Your job with the data below is to output exactly the lines from the one holding "gmap string file)))." down to the one holding "- cbn. by rewrite app_nil_r.", both included, and no others.

+++ Information provided

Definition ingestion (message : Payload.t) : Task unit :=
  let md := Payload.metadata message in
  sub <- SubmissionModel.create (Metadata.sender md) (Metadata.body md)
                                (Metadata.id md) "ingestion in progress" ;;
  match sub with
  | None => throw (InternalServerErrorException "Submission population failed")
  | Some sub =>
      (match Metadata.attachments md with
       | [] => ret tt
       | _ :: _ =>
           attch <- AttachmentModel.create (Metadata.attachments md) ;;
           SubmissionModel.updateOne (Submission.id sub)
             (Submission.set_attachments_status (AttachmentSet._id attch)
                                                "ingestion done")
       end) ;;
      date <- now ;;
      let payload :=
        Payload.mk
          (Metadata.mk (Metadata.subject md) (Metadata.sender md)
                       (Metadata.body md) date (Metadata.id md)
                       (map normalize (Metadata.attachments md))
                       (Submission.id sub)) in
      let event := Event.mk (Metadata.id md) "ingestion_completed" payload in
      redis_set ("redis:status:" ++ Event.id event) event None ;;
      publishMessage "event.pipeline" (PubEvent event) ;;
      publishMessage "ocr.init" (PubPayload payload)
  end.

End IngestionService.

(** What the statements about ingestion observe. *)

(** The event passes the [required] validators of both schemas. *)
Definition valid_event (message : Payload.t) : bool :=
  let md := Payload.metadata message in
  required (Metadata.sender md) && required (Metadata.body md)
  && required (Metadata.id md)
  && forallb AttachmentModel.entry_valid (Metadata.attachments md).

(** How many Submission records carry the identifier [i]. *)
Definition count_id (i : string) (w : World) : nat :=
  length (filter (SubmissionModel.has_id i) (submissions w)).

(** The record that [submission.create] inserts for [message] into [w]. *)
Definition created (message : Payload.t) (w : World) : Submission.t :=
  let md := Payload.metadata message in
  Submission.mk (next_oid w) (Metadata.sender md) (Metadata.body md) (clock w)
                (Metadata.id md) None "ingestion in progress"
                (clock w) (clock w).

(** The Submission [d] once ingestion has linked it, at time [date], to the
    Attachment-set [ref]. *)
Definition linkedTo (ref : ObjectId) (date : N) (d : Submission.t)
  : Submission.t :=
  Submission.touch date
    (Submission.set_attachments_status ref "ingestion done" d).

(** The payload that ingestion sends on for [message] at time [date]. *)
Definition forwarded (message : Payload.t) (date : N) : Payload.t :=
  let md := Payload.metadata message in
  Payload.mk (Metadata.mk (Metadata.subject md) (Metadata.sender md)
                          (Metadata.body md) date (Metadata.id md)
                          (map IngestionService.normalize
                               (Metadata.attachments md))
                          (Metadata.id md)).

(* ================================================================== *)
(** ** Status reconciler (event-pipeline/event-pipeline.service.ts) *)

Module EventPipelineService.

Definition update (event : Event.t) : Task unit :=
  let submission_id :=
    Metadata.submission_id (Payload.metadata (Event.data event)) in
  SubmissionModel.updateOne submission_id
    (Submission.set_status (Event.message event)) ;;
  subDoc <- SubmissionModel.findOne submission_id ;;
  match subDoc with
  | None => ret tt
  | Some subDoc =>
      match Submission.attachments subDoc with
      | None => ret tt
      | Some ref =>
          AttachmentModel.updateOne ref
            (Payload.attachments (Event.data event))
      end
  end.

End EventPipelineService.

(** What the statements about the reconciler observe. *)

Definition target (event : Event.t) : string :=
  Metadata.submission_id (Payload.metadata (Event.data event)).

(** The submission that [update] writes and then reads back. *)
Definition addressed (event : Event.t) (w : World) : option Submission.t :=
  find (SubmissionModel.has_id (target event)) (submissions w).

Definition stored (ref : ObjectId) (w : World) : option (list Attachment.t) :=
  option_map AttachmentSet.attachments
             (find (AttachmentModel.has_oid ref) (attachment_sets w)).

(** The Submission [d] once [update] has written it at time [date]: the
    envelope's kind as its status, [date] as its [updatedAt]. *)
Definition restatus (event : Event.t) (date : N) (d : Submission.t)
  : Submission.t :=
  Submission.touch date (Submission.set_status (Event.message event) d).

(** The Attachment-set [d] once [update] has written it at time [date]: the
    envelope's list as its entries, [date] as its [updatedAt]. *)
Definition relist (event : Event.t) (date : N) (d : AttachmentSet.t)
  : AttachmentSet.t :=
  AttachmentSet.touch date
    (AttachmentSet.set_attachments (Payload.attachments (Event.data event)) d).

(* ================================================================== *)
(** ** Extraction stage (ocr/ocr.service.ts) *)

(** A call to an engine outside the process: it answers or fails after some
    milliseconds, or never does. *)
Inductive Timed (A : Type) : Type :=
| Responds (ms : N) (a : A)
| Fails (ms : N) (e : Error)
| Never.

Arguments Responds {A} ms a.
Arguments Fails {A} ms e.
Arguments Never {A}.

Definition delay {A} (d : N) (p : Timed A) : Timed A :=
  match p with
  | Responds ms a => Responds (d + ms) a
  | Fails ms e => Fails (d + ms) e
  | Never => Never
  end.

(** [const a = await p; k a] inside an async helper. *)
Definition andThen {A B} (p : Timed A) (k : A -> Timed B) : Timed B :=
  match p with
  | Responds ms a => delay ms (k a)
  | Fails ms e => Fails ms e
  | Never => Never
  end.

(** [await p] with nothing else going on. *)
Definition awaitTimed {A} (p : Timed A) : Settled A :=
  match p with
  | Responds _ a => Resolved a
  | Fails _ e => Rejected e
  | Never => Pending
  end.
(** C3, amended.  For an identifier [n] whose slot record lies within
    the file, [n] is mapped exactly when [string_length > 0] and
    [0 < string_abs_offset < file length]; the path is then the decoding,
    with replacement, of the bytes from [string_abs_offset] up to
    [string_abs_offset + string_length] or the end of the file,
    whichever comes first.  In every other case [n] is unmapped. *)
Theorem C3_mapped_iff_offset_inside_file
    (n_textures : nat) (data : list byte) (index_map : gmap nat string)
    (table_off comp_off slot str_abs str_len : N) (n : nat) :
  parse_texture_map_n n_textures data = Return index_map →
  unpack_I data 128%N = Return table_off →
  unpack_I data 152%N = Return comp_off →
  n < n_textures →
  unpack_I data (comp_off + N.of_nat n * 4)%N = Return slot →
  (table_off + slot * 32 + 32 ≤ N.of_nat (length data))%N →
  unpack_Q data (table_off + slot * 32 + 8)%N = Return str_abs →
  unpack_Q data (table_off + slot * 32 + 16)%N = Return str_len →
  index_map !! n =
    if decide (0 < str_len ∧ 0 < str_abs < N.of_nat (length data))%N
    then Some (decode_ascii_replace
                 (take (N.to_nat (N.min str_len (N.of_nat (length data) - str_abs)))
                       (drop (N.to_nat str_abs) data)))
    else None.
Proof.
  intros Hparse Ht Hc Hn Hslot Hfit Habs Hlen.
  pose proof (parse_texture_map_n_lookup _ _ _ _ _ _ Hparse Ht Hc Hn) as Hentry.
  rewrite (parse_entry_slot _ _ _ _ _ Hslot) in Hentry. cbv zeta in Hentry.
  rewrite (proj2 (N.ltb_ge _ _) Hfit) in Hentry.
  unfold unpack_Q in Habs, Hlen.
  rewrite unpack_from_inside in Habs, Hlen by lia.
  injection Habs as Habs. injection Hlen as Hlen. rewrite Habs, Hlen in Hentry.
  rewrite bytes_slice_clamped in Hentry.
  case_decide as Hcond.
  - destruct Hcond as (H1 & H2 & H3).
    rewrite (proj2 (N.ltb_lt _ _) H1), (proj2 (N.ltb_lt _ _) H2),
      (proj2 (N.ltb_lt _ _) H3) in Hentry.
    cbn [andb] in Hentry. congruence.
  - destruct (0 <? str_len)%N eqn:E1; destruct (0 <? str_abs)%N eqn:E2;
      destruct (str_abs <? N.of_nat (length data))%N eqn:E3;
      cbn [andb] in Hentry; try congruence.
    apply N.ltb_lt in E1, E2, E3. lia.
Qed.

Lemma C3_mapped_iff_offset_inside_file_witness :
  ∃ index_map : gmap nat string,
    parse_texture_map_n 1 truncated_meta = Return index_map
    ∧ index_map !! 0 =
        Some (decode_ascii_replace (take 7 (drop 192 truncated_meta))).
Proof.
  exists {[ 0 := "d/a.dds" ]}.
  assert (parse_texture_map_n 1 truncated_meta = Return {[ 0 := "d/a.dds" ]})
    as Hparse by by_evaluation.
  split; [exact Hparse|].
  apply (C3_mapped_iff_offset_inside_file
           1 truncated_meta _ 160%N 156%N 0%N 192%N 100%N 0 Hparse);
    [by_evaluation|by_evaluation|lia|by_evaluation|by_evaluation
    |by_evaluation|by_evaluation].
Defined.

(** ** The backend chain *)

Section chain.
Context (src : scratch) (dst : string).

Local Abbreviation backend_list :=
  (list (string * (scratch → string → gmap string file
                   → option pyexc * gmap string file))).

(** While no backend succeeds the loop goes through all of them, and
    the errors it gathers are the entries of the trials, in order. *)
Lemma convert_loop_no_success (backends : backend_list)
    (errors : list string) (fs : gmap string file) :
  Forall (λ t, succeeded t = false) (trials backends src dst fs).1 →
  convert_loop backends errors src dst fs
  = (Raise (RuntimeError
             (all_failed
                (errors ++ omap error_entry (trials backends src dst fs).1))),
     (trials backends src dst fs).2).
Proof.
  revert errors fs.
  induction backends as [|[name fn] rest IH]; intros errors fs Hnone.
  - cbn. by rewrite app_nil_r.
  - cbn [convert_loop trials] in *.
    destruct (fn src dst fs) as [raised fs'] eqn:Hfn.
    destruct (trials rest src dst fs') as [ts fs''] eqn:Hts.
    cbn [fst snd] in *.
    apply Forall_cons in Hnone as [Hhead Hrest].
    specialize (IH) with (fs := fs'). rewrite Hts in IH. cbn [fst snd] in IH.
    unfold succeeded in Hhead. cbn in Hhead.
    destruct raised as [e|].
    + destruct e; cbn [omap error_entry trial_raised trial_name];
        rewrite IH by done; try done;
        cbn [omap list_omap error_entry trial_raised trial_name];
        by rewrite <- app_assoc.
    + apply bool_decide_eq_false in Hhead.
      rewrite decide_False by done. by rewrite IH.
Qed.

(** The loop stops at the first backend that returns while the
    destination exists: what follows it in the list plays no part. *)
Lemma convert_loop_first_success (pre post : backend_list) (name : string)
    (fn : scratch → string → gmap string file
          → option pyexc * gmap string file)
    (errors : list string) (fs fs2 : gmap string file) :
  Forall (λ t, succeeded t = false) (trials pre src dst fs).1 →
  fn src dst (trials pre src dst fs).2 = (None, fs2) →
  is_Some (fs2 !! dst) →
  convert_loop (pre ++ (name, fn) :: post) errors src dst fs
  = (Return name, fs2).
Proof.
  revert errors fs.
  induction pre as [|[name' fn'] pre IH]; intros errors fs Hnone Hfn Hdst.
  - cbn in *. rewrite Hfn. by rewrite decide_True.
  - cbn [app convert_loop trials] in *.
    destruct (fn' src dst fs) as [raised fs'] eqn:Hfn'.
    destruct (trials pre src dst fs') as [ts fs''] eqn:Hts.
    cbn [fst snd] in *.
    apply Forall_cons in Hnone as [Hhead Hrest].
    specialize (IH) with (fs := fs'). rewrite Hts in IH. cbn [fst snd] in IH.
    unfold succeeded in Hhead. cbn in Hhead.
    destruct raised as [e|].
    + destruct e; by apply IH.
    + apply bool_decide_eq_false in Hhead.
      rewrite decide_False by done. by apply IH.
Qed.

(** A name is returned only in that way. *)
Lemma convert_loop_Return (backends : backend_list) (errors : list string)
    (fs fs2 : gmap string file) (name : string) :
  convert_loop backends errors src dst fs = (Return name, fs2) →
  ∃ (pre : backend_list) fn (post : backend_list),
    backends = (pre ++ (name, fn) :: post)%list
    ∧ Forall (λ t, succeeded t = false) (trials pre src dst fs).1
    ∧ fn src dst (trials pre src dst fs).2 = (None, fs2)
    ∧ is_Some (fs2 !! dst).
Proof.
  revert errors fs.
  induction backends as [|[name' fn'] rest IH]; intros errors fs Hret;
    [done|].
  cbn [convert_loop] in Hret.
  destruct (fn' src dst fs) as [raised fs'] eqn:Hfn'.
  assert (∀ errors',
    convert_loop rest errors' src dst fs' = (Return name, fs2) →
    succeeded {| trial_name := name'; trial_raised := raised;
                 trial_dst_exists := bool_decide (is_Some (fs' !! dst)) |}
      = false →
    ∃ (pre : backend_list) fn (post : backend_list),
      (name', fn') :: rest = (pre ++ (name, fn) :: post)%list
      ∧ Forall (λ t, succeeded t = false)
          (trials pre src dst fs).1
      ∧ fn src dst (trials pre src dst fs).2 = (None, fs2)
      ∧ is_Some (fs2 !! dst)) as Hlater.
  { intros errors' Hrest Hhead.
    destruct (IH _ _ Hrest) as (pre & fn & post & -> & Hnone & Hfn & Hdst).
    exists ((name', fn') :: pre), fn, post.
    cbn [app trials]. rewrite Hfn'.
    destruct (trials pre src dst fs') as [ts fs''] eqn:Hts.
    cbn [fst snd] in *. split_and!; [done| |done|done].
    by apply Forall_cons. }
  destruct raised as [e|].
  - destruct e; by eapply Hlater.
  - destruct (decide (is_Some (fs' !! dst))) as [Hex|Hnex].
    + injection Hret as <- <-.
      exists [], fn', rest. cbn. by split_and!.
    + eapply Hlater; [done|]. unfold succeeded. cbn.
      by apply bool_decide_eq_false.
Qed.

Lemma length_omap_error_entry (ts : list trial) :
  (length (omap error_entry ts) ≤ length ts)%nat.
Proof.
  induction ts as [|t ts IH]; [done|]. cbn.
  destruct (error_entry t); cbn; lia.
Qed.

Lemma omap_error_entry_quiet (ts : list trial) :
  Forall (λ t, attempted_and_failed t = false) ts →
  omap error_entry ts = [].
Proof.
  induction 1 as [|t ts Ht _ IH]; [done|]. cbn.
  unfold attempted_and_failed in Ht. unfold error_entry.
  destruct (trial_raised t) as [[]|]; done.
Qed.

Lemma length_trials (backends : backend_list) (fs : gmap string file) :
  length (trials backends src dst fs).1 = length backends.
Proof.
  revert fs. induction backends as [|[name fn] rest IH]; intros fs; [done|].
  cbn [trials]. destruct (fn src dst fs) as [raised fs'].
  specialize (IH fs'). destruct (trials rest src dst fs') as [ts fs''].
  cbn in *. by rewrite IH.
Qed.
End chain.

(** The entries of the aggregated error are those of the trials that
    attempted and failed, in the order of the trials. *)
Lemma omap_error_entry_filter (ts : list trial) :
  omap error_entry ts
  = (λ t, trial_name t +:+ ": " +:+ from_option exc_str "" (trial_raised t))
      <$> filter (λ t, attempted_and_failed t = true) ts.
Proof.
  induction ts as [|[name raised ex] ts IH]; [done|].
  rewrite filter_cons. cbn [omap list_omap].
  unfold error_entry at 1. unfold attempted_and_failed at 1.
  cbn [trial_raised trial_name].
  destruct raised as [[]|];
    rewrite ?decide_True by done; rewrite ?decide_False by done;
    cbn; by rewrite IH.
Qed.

++++++

Finished exercise:
                   → option pyexc * gmap string file))).

(** While no backend succeeds the loop goes through all of them, and
    the errors it gathers are the entries of the trials, in order. *)
Lemma convert_loop_no_success (backends : backend_list)
    (errors : list string) (fs : gmap string file) :
  Forall (λ t, succeeded t = false) (trials backends src dst fs).1 →
  convert_loop backends errors src dst fs
  = (Raise (RuntimeError
             (all_failed
                (errors ++ omap error_entry (trials backends src dst fs).1))),
     (trials backends src dst fs).2).
Proof.
  revert errors fs.
  induction backends as [|[name fn] rest IH]; intros errors fs Hnone.
  - cbn. by rewrite app_nil_r.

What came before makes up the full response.